Anche il «Piano Mellon», presentato al Congresso degli Stati Uniti di America nel 1923, era stato reclamizzato come una riduzione generalizzata delle imposte sui redditi. Che a trarne beneficio sarebbero stati i ricchi (il provvedimento prevedeva la riduzione dell’aliquota dal cinquanta al venticinque percento per le fasce contributive più elevate e dal quattro al tre per cento per le fasce più basse) venne tra gli altri puntualizzato dal deputato democratico del Massachusetts William P. Connery che disse: «quando vedo in questa proposta di legge Mellon un articolo che farà risparmiare allo stesso signor Mellon ottocentomila dollari di imposta sul reddito e seicentomila a suo fratello, non posso darle il mio sostegno».

Vale allora la pena di soffermarsi sulla madre delle fake news addotte a giustificazione dell’introduzione in Italia della cosiddetta flat tax. L’idea che ritorna è che imposte più basse ai ricchi incentivino risparmio, investimenti e crescita, oltre a rendere meno conveniente l’evasione e l’elusione, assicurando quindi maggiore fedeltà fiscale. Insomma, secondo il vangelo del libero mercato e i nostrani profeti, crescendo le disuguaglianze crescerebbe il paese, producendo benessere per tutti. Poco importa se persino l’Ocse e il Fondo Monetario Internazionale dichiarino l’esatto contrario e, per stare all’esempio precedente, autorevoli studi abbiano dimostrato che tra le fasi più acute di crescita di concentrazione della ricchezza nella storia degli Stati Uniti vi furono per l’appunto gli anni Venti del Novecento (Toninelli, 1993).

Le disuguaglianze altro non sono che il termometro della lotta di classe: maggiore è dunque il conflitto sociale minori sono le disuguaglianze e viceversa. Tuttavia la lotta di classe non si configura soltanto nei termini del conflitto tra classi proprietarie e lavoro dipendente all’interno di una stessa nazione ma anche come sfruttamento di una nazione su un’altra. Tale arricchimento della teoria generale del conflitto sociale consente di comprendere il significato più profondo dei recenti studi sull’evoluzione della disuguaglianza mondiale da parte di Milanovic (Ingiustizia globale, LUISS University Press, Roma, 2017). Se nel XIX secolo prevaleva la disuguaglianza economica all’interno delle nazioni, rispetto a quella tra paesi, nel XX secolo lo scenario si capovolse: quale che fosse la propria estrazione sociale era più importante nascere in un paese ricco. Nel secolo attuale la tendenza che si viene delineando rende nuovamente decisiva la posizione di classe all’interno della nazione. È accaduto che l’ascesa globale di Cina e India dopo il secolo dell’«umiliazione» (così i cinesi si riferiscono al periodo intercorso tra il 1839 e il 1949 quando il loro paese conobbe cioè un declino internazionale finendo sotto il giogo coloniale) ha contribuito a ridurre la diseguaglianza complessiva di reddito del mondo mentre all’interno dell’Occidente le diseguaglianze sono cresciute. A maggior ragione tra i paesi dell’Unione Europea ove la crisi economica ha accentuato i gap strutturali tra centro e periferia.

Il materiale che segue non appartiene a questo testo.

(* ===== verification/PayloadSize.v ===== *)
(** * Payload size check

    Models [middlewares/payloadSizeValidator.ts]: the limits on JSON bodies and on
    form uploads, read per request from two variables of the environment and
    compared with the declared [content-length], in binary64.

    [size_refusals_exact]: for whole limits, the answer is the one whole numbers
    give: a body of exactly the limit passes, one more byte is refused; while
    uploads are limited, a form without a usable length is refused with 411. *)

From Stdlib Require Import ZArith Lia ZifyBool Ascii Floats.SpecFloat.
From stdpp Require Import base strings option list.
From S2P Require Import Prelude JsValue BudgetKeys JsText Doubles.

#[local] Open Scope string_scope.
#[local] Open Scope Z_scope.
#[local] Arguments num_of_Z : simpl never.

Definition BYTES_PER_MB : Z := 1048576.

(** The two variables, as the environment has them. *)
Record SizeVars := mkVars {
  MAX_JSON_PAYLOAD_SIZE_IN_MB : option string;
  MAX_FILE_PAYLOAD_SIZE_IN_MB : option string
}.

(** The refusals, with the limit their message names. *)
Inductive SizeRefusal :=
| JsonTooLarge (limitMb : num)
| LengthRequired
| UploadTooLarge (limitMb : num).

Definition refusal_status (r : SizeRefusal) : Z :=
  match r with LengthRequired => 411 | _ => 413 end.

(** The reason recorded as a [payload.rejected] event. *)
Definition refusal_reason (r : SizeRefusal) : string :=
  match r with LengthRequired => "length_required" | _ => "payload_too_large" end.

(** [Number(raw)] *)
Definition number_of (raw : option string) : num := ToNumber (JStr <$> raw).

Definition megabytes (bytes : num) : num := ndiv bytes (num_of_Z BYTES_PER_MB).

Definition json_refusal (limitMb : num) (declared : option string) : option SizeRefusal :=
  let bytes := match declared with Some s => to_number s | None => nzero end in
  if nltb limitMb (megabytes bytes) then Some (JsonTooLarge limitMb) else None.

Definition FORM_TYPES : list string :=
  ["multipart/form-data"; "application/x-www-form-urlencoded"].

(** [declared?.trim() ? Number(declared) : NaN] *)
Definition declared_bytes (declared : option string) : num :=
  match declared with
  | Some s => if truthy_string (trim s) then to_number s else NaN
  | None => NaN
  end.

Definition upload_refusal (fileLimitMb : num) (declared : option string) : option SizeRefusal :=
  let bytes := declared_bytes declared in
  if negb (is_finite_num bytes) || nltb bytes nzero then Some LengthRequired
  else if nltb fileLimitMb (megabytes bytes) then Some (UploadTooLarge fileLimitMb)
  else None.

(** [None]: the next handler runs. *)
Definition payloadSizeValidator (vars : SizeVars) (content_type content_length : option string)
    : option SizeRefusal :=
  let contentType := mime_of content_type in
  let limitMb := number_of (MAX_JSON_PAYLOAD_SIZE_IN_MB vars) in
  let json :=
    if nltb nzero limitMb && (contentType =? "application/json")%string
    then json_refusal limitMb content_length else None in
  match json with
  | Some r => Some r
  | None =>
      let fileLimitMb := number_of (MAX_FILE_PAYLOAD_SIZE_IN_MB vars) in
      if nltb nzero fileLimitMb && mem_string contentType FORM_TYPES
      then upload_refusal fileLimitMb content_length else None
  end.

(** ** Whole limits *)

(** What a [content-length] says: a number of bytes, infinity, or nothing an
    upload could be admitted with. *)
Inductive Length := Unusable | Endless | Bytes (n : Z).

Definition says (declared : option string) (l : Length) : Prop :=
  match l, declared with
  | Bytes n, Some s => 0 <= n < 2 ^ 53 /\ truthy_string (trim s) = true /\ to_number s = num_of_Z n
  | Endless, Some s => truthy_string (trim s) = true /\ to_number s = Infinity
  | Unusable, Some s => trim s = "" /\ to_number s = nzero \/ to_number s = NaN \/ nltb (to_number s) nzero = true
  | Unusable, None => True
  | _, None => False
  end.

(** A limit of [l] megabytes; zero is no limit. *)
Definition limit_of (raw : option string) (l : Z) : Prop :=
  0 <= l /\ l * BYTES_PER_MB < 2 ^ 53 /\
  (number_of raw = num_of_Z l \/ (l = 0 /\ nltb nzero (number_of raw) = false)).

(** The limits in whole bytes. *)
Definition over (l n : Z) : bool := (0 <? l) && (l * BYTES_PER_MB <? n).

Definition refused_status (json file : Z) (contentType : string) (length : Length) : option Z :=
  if (contentType =? "application/json")%string then
    match length with
    | Bytes n => if over json n then Some 413 else None
    | Endless => if 0 <? json then Some 413 else None
    | Unusable => None
    end
  else if mem_string contentType FORM_TYPES then
    match length with
    | Bytes n => if over file n then Some 413 else None
    | Endless | Unusable => if 0 <? file then Some 411 else None
    end
  else None.

Lemma megabytes_over l n : 0 <= n < 2 ^ 53 -> 0 <= l -> l * BYTES_PER_MB < 2 ^ 53 ->
  nltb (num_of_Z l) (megabytes (num_of_Z n)) = (l * BYTES_PER_MB <? n).
Proof. intros Hn Hl Hlk. apply (nltb_scaled n l 20); done || lia. Qed.

(** Whether a limit is on, and that it is then a whole number. *)
Lemma limit_cases raw l : limit_of raw l ->
  nltb nzero (number_of raw) = (0 <? l) /\ (0 < l -> number_of raw = num_of_Z l).
Proof.
  intros (Hl & Hb & [Hn | [-> Hoff]]); [|split; [done|lia]].
  split; [|done]. rewrite Hn. unfold BYTES_PER_MB in Hb. change nzero with (num_of_Z 0). apply nltb_ints; lia.
Qed.

Lemma whole_not_negative n : 0 <= n < 2 ^ 53 ->
  is_finite_num (num_of_Z n) = true /\ nltb (num_of_Z n) nzero = false.
Proof.
  intros Hn. split.
  - destruct n as [|p|p]; [done| |lia]. rewrite num_of_pos by lia. done.
  - change nzero with (num_of_Z 0). rewrite nltb_ints by lia. lia.
Qed.

Lemma round_keeps_sign s m e l :
  match binary_round_aux 53 1024 s m e l with
  | S754_zero b | S754_infinity b | S754_finite b _ _ => b = s
  | S754_nan => True
  end.
Proof.
  unfold binary_round_aux. destruct (shr_fexp _ _ _ _ _) as [mrs e1]. destruct (shr_fexp _ _ _ _ _) as [mrs' e2].
  destruct (shr_m mrs') as [|q|q]; [done| |done]. by destruct (e2 <=? _).
Qed.

(** A negative number, an unreadable one or none at all is over no limit. *)
Lemma unusable_under l x : 0 < l < 2 ^ 53 -> x = NaN \/ x = nzero \/ nltb x nzero = true ->
  nltb (num_of_Z l) (megabytes x) = false.
Proof.
  intros Hl Hx. destruct l as [|p|p]; [lia| |lia]. rewrite num_of_pos by lia.
  unfold megabytes.
  replace (num_of_Z BYTES_PER_MB) with (int_num false 1048576) by (symmetry; apply num_of_pos; done).
  destruct Hx as [-> | [-> | Hx]]; [done..|].
  destruct x as [[|]|[|]| |[|] m e]; try done. unfold ndiv, int_num, SFdiv.
  destruct (SFdiv_core_binary _ _ _ _ _) as [[q e'] l]. cbn [xorb].
  pose proof (round_keeps_sign true q e' l) as Hs.
  by destruct (binary_round_aux _ _ _ _ _ _) as [b|b| |b m' e'']; subst.
Qed.

Lemma json_status l declared len : 0 < l -> l * BYTES_PER_MB < 2 ^ 53 -> says declared len ->
  refusal_status <$> json_refusal (num_of_Z l) declared =
  match len with
  | Bytes n => if over l n then Some 413 else None
  | Endless => Some 413
  | Unusable => None
  end.
Proof.
  intros Hl Hb Hs. unfold json_refusal, over. rewrite (proj2 (Z.ltb_lt 0 l) Hl).
  assert (Hl53 : 0 < l < 2 ^ 53) by (unfold BYTES_PER_MB in Hb; lia).
  destruct len as [| |n], declared as [s|]; simpl in Hs; try done.
  - rewrite unusable_under; [done..|]. destruct Hs as [[_ ->] | [-> | Hn]]; auto.
  - rewrite unusable_under; auto.
  - destruct Hs as [_ ->]. destruct l as [|p|p]; [lia| |lia]. by rewrite num_of_pos by lia.
  - destruct Hs as (Hn & _ & ->). rewrite megabytes_over by (done || lia). by destruct (_ <? n).
Qed.

Lemma upload_status l declared len : 0 < l -> l * BYTES_PER_MB < 2 ^ 53 -> says declared len ->
  refusal_status <$> upload_refusal (num_of_Z l) declared =
  match len with
  | Bytes n => if over l n then Some 413 else None
  | Endless | Unusable => Some 411
  end.
Proof.
  intros Hl Hb Hs. unfold upload_refusal, declared_bytes, over. rewrite (proj2 (Z.ltb_lt 0 l) Hl).
  destruct len as [| |n], declared as [s|]; simpl in Hs; try done.
  - destruct Hs as [[-> _] | [-> | Hn]]; [done|by destruct (truthy_string _)|].
    destruct (truthy_string _); [|done]. by rewrite Hn, orb_true_r.
  - by destruct Hs as [-> ->].
  - destruct Hs as (Hn & -> & ->). destruct (whole_not_negative n Hn) as [-> ->]. simpl.
    rewrite megabytes_over by (done || lia). by destruct (_ <? n).
Qed.

(** With whole limits the check refuses exactly as whole numbers say: a JSON
    body or a form of more bytes than its limit with 413, a form without a usable
    length with 411 while uploads are limited, and nothing else. *)
Theorem size_refusals_exact vars json file content_type declared len :
  limit_of (MAX_JSON_PAYLOAD_SIZE_IN_MB vars) json ->
  limit_of (MAX_FILE_PAYLOAD_SIZE_IN_MB vars) file ->
  says declared len ->
  refusal_status <$> payloadSizeValidator vars content_type declared =
  refused_status json file (mime_of content_type) len.
Proof.
  intros Hj Hf Hs. destruct (limit_cases _ _ Hj) as [Hj1 Hj2]. destruct (limit_cases _ _ Hf) as [Hf1 Hf2].
  destruct Hj as (Hj0 & Hjb & _), Hf as (Hf0 & Hfb & _). unfold payloadSizeValidator, refused_status.
  rewrite Hj1, Hf1. destruct (mime_of content_type =? "application/json")%string eqn:Ht.
  - apply String.eqb_eq in Ht. rewrite Ht, andb_true_r. change (mem_string "application/json" FORM_TYPES) with false.
    rewrite andb_false_r. destruct (Z.ltb_spec 0 json) as [Hp|Hz].
    + rewrite Hj2 by done. transitivity (refusal_status <$> json_refusal (num_of_Z json) declared).
      * by destruct (json_refusal _ _).
      * rewrite (json_status json declared len) by done. by destruct len.
    + by destruct len; unfold over; rewrite ?(proj2 (Z.ltb_ge 0 json) Hz).
  - rewrite andb_false_r. destruct (mem_string _ FORM_TYPES); [|by rewrite andb_false_r].
    rewrite andb_true_r. destruct (Z.ltb_spec 0 file) as [Hp|Hz].
    + rewrite Hf2 by done. rewrite (upload_status file declared len) by done. by destruct len.
    + by destruct len; unfold over; rewrite ?(proj2 (Z.ltb_ge 0 file) Hz).
Qed.

Module Samples.
Definition vars : SizeVars := mkVars (Some "1") (Some "25").

(** One byte over 25 megabytes. *)
Lemma size_refusals_exact_witness :
  refusal_status <$> payloadSizeValidator vars (Some "Multipart/Form-Data; boundary=x") (Some "26214401") =
  refused_status 1 25 "multipart/form-data" (Bytes 26214401).
Proof.
  apply (size_refusals_exact vars 1 25 (Some "Multipart/Form-Data; boundary=x") (Some "26214401") (Bytes 26214401)).
  - split; [lia|]. split; [unfold BYTES_PER_MB; lia|]. left. vm_compute. reflexivity.
  - split; [lia|]. split; [unfold BYTES_PER_MB; lia|]. left. vm_compute. reflexivity.
  - split; [lia|]. split; vm_compute; reflexivity.
Defined.

Example at_the_limit :
  map (fun n => refusal_status <$> payloadSizeValidator vars (Some "multipart/form-data") n)
    [Some "26214400"; Some "26214401"; Some "abc"; None] = [None; Some 413; Some 411; Some 411].
Proof. vm_compute. reflexivity. Qed.

(** A JSON body without a length, or with an unreadable one, passes. *)
Example unread_json_lengths :
  map (payloadSizeValidator vars (Some "application/json")) [None; Some "abc"; Some "-1"] = [None; None; None].
Proof. vm_compute. reflexivity. Qed.
End Samples.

I dati resi disponibili dal «Forum Disuguaglianze Diversità» della Fondazione Basso, in occasione di un recente seminario, mostrano una sensibile crescita della quota di ricchezza netta personale detenuta dal percentile più ricco della popolazione adulta: si passa da circa il 16% del 1995 a oltre il 25% del 2014. Un quadro che verrebbe ulteriormente aggravato dall’introduzione della flat tax, di cui – è stato sottolineato nell’incontro – beneficerebbero le 2 milioni di famiglie più ricche d’Italia. Non solo l’Italia è divenuta a livello internazionale più periferica e subalterna anche sotto il profilo economico e rispetto a questo processo l’Unione Europea e il suo principale azionista sono tutto fuorché neutri, ma l’esplosione delle disuguaglianze di reddito interne è connessa – in ultima analisi – alla pressoché totale assenza di conflitto sociale in questi anni.

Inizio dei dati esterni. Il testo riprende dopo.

(** A nested config, in camel case. *)
Lemma nested_checked config y :
  schema_refines parse_url safeParse process_env -> documented config -> accepts safeParse config ->
  camel_config config = JObj y -> CheckedTree checked_host y.
Proof.
  intros Hschema Hdoc. revert y. induction Hdoc as [o Hnd Hch Htg Hdoc IH]; intros y Hacc Hy.
  eapply (node_checked o); [done|done|by constructor| |].
  - intros k v Hv _. apply camel_own. by rewrite Hy.
  - intros l x z Hl Hx Hz. eapply IH; [exact Hl|exact Hx| |exact Hz].
    destruct (Hschema _ Hacc) as (_ & _ & _ & Hts). cbn [prop] in Hts. rewrite Hl in Hts.
    by eapply Forall_forall in Hts.
Qed.

(** The options a request starts the search with. *)
Lemma options_checked headers options :
  schema_refines parse_url safeParse process_env ->
  (forall config, truthy_string (header headers "x-portkey-config") = true ->
     parse_json (header headers "x-portkey-config") = Some config -> accepts safeParse config /\ documented config) ->
  constructConfigFromRequestHeaders parse_json headers = Some options ->
  CheckedTree checked_host options.
Proof.
  intros Hschema Hconf. unfold constructConfigFromRequestHeaders.
  destruct (default_guardrails _ _ "x-portkey-default-input-guardrails") as [ig|]; [|done].
  destruct (default_guardrails _ _ _) as [og|]; [|done]. cbv zeta.
  destruct (truthy_string (header headers "x-portkey-config")) eqn:Ht.
  - destruct (parse_json (header headers "x-portkey-config")) as [[| | | | |o]|] eqn:Hp;
      [done|done|done|done|done| |done].
    intros H. injection H as <-. destruct (Hconf _ eq_refl eq_refl) as [Hacc Hdoc].
    eapply (node_checked o); [done..| |].
    + intros k v Hv Hk. unfold camel_members in Hv. apply own_defined in Hv.
      apply (elem_of_camel_fold (fun p => camel_value p.1 <$> p.2)) in Hv as [H|([q x] & Hin & E)];
        [by apply elem_of_nil in H|]. cbn [fst snd] in E. injection E as -> E.
      apply config_members_from in Hin as [Hin|(j & Hj & Hin)]; cbn [fst snd] in *.
      * apply own_keys_harmless in Hin. destruct Hk as [Hk|Hk]; naive_solver.
      * subst x. injection E as ->. by exists q, j.
    + intros l x y Hl Hx. inversion Hdoc as [? _ _ _ Hd]; subst. eapply nested_checked; [done|by eapply Hd|].
      destruct (Hschema _ Hacc) as (_ & _ & _ & Hts). cbn [prop] in Hts. rewrite Hl in Hts.
      by eapply Forall_forall in Hts.
  - intros H. injection H as <-.
    assert (Hno : forall k v, own (defined (header_options parse_json headers ig og)) k = Some v ->
      k <> "customHost" /\ k <> "targets").
    { intros k v Hv. apply own_defined, header_options_keys, own_keys_harmless in Hv. cbn [fst] in Hv. naive_solver. }
    constructor.
    + intros v Hv. by destruct (Hno _ _ Hv).
    + intros l x Hv. by destruct (Hno _ _ Hv).
Qed.

(** A call of a target: its host was checked, or its URL has to be. *)
Definition host_was_checked (headers : obj string) (t : obj json) : Prop :=
  let host := customHost headers (JObj t) in
  (exists h, host = Some (JStr h) /\ truthy_string h = true /\
     (isValidCustomHost parse_url env h = true \/ isValidCustomHost parse_url process_env h = true)) \/
  (truthy host = false /\
   forall hasRequestHandler requestURL, refuses_upstream parse_url env host hasRequestHandler requestURL = false ->
     hasRequestHandler = true \/ isSafeUpstreamURL parse_url env requestURL = true).

Lemma call_checked headers t :
  (truthy_string (header headers "x-portkey-custom-host") = true ->
   isValidCustomHost parse_url env (header headers "x-portkey-custom-host") = true) ->
  host_ok checked_host t -> host_was_checked headers t.
Proof.
  intros Hh Ht. unfold host_was_checked, customHost. cbv zeta. cbn [prop].
  destruct (truthy_string (header headers "x-portkey-custom-host")) eqn:E.
  { left. exists (header headers "x-portkey-custom-host"). auto. }
  destruct (truthy (own t "customHost")) eqn:Eh.
  - left. destruct (own t "customHost") as [v|] eqn:Eo; [|done].
    destruct (Ht v Eo Eh) as (h & -> & Hg). exists h. auto.
  - right. split; [done|]. unfold refuses_upstream. intros [] u; [by left|]. cbn.
    intros Hu. right. by destruct (isSafeUpstreamURL parse_url env u).
Qed.
End Called.

Section Requests.
Context {W : Type}.
Variable parse_json : string -> option json.
Variable parse_url : string -> option URL.
Variable safeParse : json -> option (list string).
Variable env process_env : Env.
Variable random_id : string -> nat -> string.
Variable regex_test : json -> any -> option bool.
Variable context : RouterContext.
Variable to_text : json -> string.
Variable random : W -> num * W.
Variable tryPost : obj json -> string -> W -> result PostError Response * W.
Variable cb : option (Response -> any -> any -> string -> W -> result PostError unit * W).

(** The search over the targets of a request, with the targets it calls. *)
Definition search (fuel : nat) (options : obj json) (w : W) : option (Answer (W := W * list (obj json))) :=
  tryTargetsRecursively random_id regex_test context to_text (beside random) (logged tryPost)
    ((fun f r a b p => beside (f r a b p)) <$> cb) fuel options "config" [] (w, []).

Il contrasto alla flat tax non è dunque materia soltanto di una sacrosanta opposizione parlamentare ma anche e soprattutto di mobilitazione sociale. Non si tratta di sterile apologia del conflitto, quanto di affrancarsi da quel discorso politico così invalso nella sinistra italiana degli ultimi anni che ne prescinde in favore di letture più o meno addomesticate del cambiamento. La storia dell’avanzamento sociale nel nostro paese del resto è la storia di una pressione da parte delle classi subalterne organizzate in grado di modificare le maggioranze dentro e fuori le istituzioni.